◆ **EXERCISE REQUIREMENTS**
Please provide the entries below again, word for word.

↓↓↓

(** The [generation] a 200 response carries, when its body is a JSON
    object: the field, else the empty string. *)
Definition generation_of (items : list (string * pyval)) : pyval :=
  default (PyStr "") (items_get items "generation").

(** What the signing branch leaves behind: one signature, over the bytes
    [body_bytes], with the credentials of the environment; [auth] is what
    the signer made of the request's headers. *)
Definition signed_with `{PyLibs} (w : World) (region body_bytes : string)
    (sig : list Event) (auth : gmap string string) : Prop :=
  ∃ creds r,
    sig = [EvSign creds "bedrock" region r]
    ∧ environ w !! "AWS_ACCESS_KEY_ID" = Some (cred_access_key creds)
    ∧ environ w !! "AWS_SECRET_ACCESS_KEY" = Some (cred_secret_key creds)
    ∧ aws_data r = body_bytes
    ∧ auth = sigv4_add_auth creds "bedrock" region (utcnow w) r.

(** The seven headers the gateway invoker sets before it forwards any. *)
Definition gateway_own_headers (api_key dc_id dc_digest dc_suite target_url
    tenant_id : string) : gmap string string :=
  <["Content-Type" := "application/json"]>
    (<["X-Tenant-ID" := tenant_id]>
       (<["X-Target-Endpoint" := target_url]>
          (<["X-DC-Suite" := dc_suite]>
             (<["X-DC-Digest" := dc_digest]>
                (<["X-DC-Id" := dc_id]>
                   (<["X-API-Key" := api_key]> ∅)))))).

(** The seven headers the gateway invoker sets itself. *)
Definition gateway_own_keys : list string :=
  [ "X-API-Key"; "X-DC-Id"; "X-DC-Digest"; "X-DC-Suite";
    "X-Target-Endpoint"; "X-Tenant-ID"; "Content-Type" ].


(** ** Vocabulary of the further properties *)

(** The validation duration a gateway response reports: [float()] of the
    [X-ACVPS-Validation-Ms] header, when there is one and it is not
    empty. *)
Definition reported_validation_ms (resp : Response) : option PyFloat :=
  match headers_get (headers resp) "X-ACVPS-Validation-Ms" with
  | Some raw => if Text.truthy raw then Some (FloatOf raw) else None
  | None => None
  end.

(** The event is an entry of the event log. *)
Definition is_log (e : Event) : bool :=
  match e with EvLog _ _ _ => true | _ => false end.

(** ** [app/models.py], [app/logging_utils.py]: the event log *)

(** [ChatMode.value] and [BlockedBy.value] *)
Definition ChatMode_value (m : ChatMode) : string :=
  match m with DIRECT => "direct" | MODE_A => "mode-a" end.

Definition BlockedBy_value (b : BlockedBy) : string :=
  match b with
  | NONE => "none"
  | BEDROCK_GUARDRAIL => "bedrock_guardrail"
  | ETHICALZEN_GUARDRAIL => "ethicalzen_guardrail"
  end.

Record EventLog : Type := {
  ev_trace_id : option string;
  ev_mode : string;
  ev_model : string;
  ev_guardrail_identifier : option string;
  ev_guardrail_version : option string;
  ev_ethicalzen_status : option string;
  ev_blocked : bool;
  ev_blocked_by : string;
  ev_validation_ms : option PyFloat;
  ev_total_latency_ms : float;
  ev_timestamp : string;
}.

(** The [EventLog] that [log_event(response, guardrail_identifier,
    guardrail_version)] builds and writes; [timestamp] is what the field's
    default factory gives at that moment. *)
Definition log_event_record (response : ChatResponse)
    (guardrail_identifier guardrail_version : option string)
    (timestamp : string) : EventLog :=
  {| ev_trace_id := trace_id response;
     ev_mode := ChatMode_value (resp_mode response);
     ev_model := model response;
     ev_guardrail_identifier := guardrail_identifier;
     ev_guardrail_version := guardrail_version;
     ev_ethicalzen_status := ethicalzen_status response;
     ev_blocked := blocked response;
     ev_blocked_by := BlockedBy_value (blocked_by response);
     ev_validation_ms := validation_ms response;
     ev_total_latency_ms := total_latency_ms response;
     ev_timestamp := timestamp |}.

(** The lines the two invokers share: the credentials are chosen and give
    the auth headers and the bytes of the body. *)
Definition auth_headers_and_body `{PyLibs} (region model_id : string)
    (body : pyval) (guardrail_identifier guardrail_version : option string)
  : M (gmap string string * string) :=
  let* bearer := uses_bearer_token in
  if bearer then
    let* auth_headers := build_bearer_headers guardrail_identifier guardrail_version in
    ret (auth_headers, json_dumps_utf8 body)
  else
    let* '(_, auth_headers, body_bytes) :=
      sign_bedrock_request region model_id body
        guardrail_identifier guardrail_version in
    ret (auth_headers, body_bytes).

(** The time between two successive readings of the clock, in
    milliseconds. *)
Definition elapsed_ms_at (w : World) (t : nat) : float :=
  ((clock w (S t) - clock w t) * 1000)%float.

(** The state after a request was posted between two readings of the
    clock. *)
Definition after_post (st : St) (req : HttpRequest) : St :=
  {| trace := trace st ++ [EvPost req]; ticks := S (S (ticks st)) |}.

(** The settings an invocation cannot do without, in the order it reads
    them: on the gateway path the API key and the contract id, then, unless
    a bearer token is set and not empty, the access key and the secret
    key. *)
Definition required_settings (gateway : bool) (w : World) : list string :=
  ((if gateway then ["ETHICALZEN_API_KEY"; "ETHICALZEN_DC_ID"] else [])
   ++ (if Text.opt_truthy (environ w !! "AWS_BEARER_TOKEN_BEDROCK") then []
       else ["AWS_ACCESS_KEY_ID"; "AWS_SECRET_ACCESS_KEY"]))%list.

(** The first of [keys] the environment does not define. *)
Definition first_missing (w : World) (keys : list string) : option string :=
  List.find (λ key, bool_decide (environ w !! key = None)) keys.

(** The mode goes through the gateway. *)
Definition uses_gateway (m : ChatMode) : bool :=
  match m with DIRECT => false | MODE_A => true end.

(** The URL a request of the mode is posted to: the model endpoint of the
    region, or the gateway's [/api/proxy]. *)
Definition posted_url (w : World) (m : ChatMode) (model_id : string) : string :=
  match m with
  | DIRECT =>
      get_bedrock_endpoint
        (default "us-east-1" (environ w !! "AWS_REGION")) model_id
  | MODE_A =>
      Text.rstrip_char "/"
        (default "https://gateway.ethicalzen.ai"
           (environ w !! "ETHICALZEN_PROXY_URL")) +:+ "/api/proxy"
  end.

↑↑↑

◆ **ANSWER FOR THIS EXERCISE**
(** The [generation] a 200 response carries, when its body is a JSON
    object: the field, else the empty string. *)
Definition generation_of (items : list (string * pyval)) : pyval :=
  default (PyStr "") (items_get items "generation").

(** What the signing branch leaves behind: one signature, over the bytes
    [body_bytes], with the credentials of the environment; [auth] is what
    the signer made of the request's headers. *)
Definition signed_with `{PyLibs} (w : World) (region body_bytes : string)
    (sig : list Event) (auth : gmap string string) : Prop :=
  ∃ creds r,
    sig = [EvSign creds "bedrock" region r]
    ∧ environ w !! "AWS_ACCESS_KEY_ID" = Some (cred_access_key creds)
    ∧ environ w !! "AWS_SECRET_ACCESS_KEY" = Some (cred_secret_key creds)
    ∧ aws_data r = body_bytes
    ∧ auth = sigv4_add_auth creds "bedrock" region (utcnow w) r.

(** The seven headers the gateway invoker sets before it forwards any. *)
Definition gateway_own_headers (api_key dc_id dc_digest dc_suite target_url
    tenant_id : string) : gmap string string :=
  <["Content-Type" := "application/json"]>
    (<["X-Tenant-ID" := tenant_id]>
       (<["X-Target-Endpoint" := target_url]>
          (<["X-DC-Suite" := dc_suite]>
             (<["X-DC-Digest" := dc_digest]>
                (<["X-DC-Id" := dc_id]>
                   (<["X-API-Key" := api_key]> ∅)))))).

(** The seven headers the gateway invoker sets itself. *)
Definition gateway_own_keys : list string :=
  [ "X-API-Key"; "X-DC-Id"; "X-DC-Digest"; "X-DC-Suite";
    "X-Target-Endpoint"; "X-Tenant-ID"; "Content-Type" ].


(** ** Vocabulary of the further properties *)

(** The validation duration a gateway response reports: [float()] of the
    [X-ACVPS-Validation-Ms] header, when there is one and it is not
    empty. *)
Definition reported_validation_ms (resp : Response) : option PyFloat :=
  match headers_get (headers resp) "X-ACVPS-Validation-Ms" with
  | Some raw => if Text.truthy raw then Some (FloatOf raw) else None
  | None => None
  end.

(** The event is an entry of the event log. *)
Definition is_log (e : Event) : bool :=
  match e with EvLog _ _ _ => true | _ => false end.

(** ** [app/models.py], [app/logging_utils.py]: the event log *)

(** [ChatMode.value] and [BlockedBy.value] *)
Definition ChatMode_value (m : ChatMode) : string :=
  match m with DIRECT => "direct" | MODE_A => "mode-a" end.

Definition BlockedBy_value (b : BlockedBy) : string :=
  match b with
  | NONE => "none"
  | BEDROCK_GUARDRAIL => "bedrock_guardrail"
  | ETHICALZEN_GUARDRAIL => "ethicalzen_guardrail"
  end.

Record EventLog : Type := {
  ev_trace_id : option string;
  ev_mode : string;
  ev_model : string;
  ev_guardrail_identifier : option string;
  ev_guardrail_version : option string;
  ev_ethicalzen_status : option string;
  ev_blocked : bool;
  ev_blocked_by : string;
  ev_validation_ms : option PyFloat;
  ev_total_latency_ms : float;
  ev_timestamp : string;
}.

(** The [EventLog] that [log_event(response, guardrail_identifier,
    guardrail_version)] builds and writes; [timestamp] is what the field's
    default factory gives at that moment. *)
Definition log_event_record (response : ChatResponse)
    (guardrail_identifier guardrail_version : option string)
    (timestamp : string) : EventLog :=
  {| ev_trace_id := trace_id response;
     ev_mode := ChatMode_value (resp_mode response);
     ev_model := model response;
     ev_guardrail_identifier := guardrail_identifier;
     ev_guardrail_version := guardrail_version;
     ev_ethicalzen_status := ethicalzen_status response;
     ev_blocked := blocked response;
     ev_blocked_by := BlockedBy_value (blocked_by response);
     ev_validation_ms := validation_ms response;
     ev_total_latency_ms := total_latency_ms response;
     ev_timestamp := timestamp |}.

(** The lines the two invokers share: the credentials are chosen and give
    the auth headers and the bytes of the body. *)
Definition auth_headers_and_body `{PyLibs} (region model_id : string)
    (body : pyval) (guardrail_identifier guardrail_version : option string)
  : M (gmap string string * string) :=
  let* bearer := uses_bearer_token in
  if bearer then
    let* auth_headers := build_bearer_headers guardrail_identifier guardrail_version in
    ret (auth_headers, json_dumps_utf8 body)
  else
    let* '(_, auth_headers, body_bytes) :=
      sign_bedrock_request region model_id body
        guardrail_identifier guardrail_version in
    ret (auth_headers, body_bytes).

(** The time between two successive readings of the clock, in
    milliseconds. *)
Definition elapsed_ms_at (w : World) (t : nat) : float :=
  ((clock w (S t) - clock w t) * 1000)%float.

(** The state after a request was posted between two readings of the
    clock. *)
Definition after_post (st : St) (req : HttpRequest) : St :=
  {| trace := trace st ++ [EvPost req]; ticks := S (S (ticks st)) |}.

(** The settings an invocation cannot do without, in the order it reads
    them: on the gateway path the API key and the contract id, then, unless
    a bearer token is set and not empty, the access key and the secret
    key. *)
Definition required_settings (gateway : bool) (w : World) : list string :=
  ((if gateway then ["ETHICALZEN_API_KEY"; "ETHICALZEN_DC_ID"] else [])
   ++ (if Text.opt_truthy (environ w !! "AWS_BEARER_TOKEN_BEDROCK") then []
       else ["AWS_ACCESS_KEY_ID"; "AWS_SECRET_ACCESS_KEY"]))%list.

(** The first of [keys] the environment does not define. *)
Definition first_missing (w : World) (keys : list string) : option string :=
  List.find (λ key, bool_decide (environ w !! key = None)) keys.

(** The mode goes through the gateway. *)
Definition uses_gateway (m : ChatMode) : bool :=
  match m with DIRECT => false | MODE_A => true end.

(** The URL a request of the mode is posted to: the model endpoint of the
    region, or the gateway's [/api/proxy]. *)
Definition posted_url (w : World) (m : ChatMode) (model_id : string) : string :=
  match m with
  | DIRECT =>
      get_bedrock_endpoint
        (default "us-east-1" (environ w !! "AWS_REGION")) model_id
  | MODE_A =>
      Text.rstrip_char "/"
        (default "https://gateway.ethicalzen.ai"
           (environ w !! "ETHICALZEN_PROXY_URL")) +:+ "/api/proxy"
  end.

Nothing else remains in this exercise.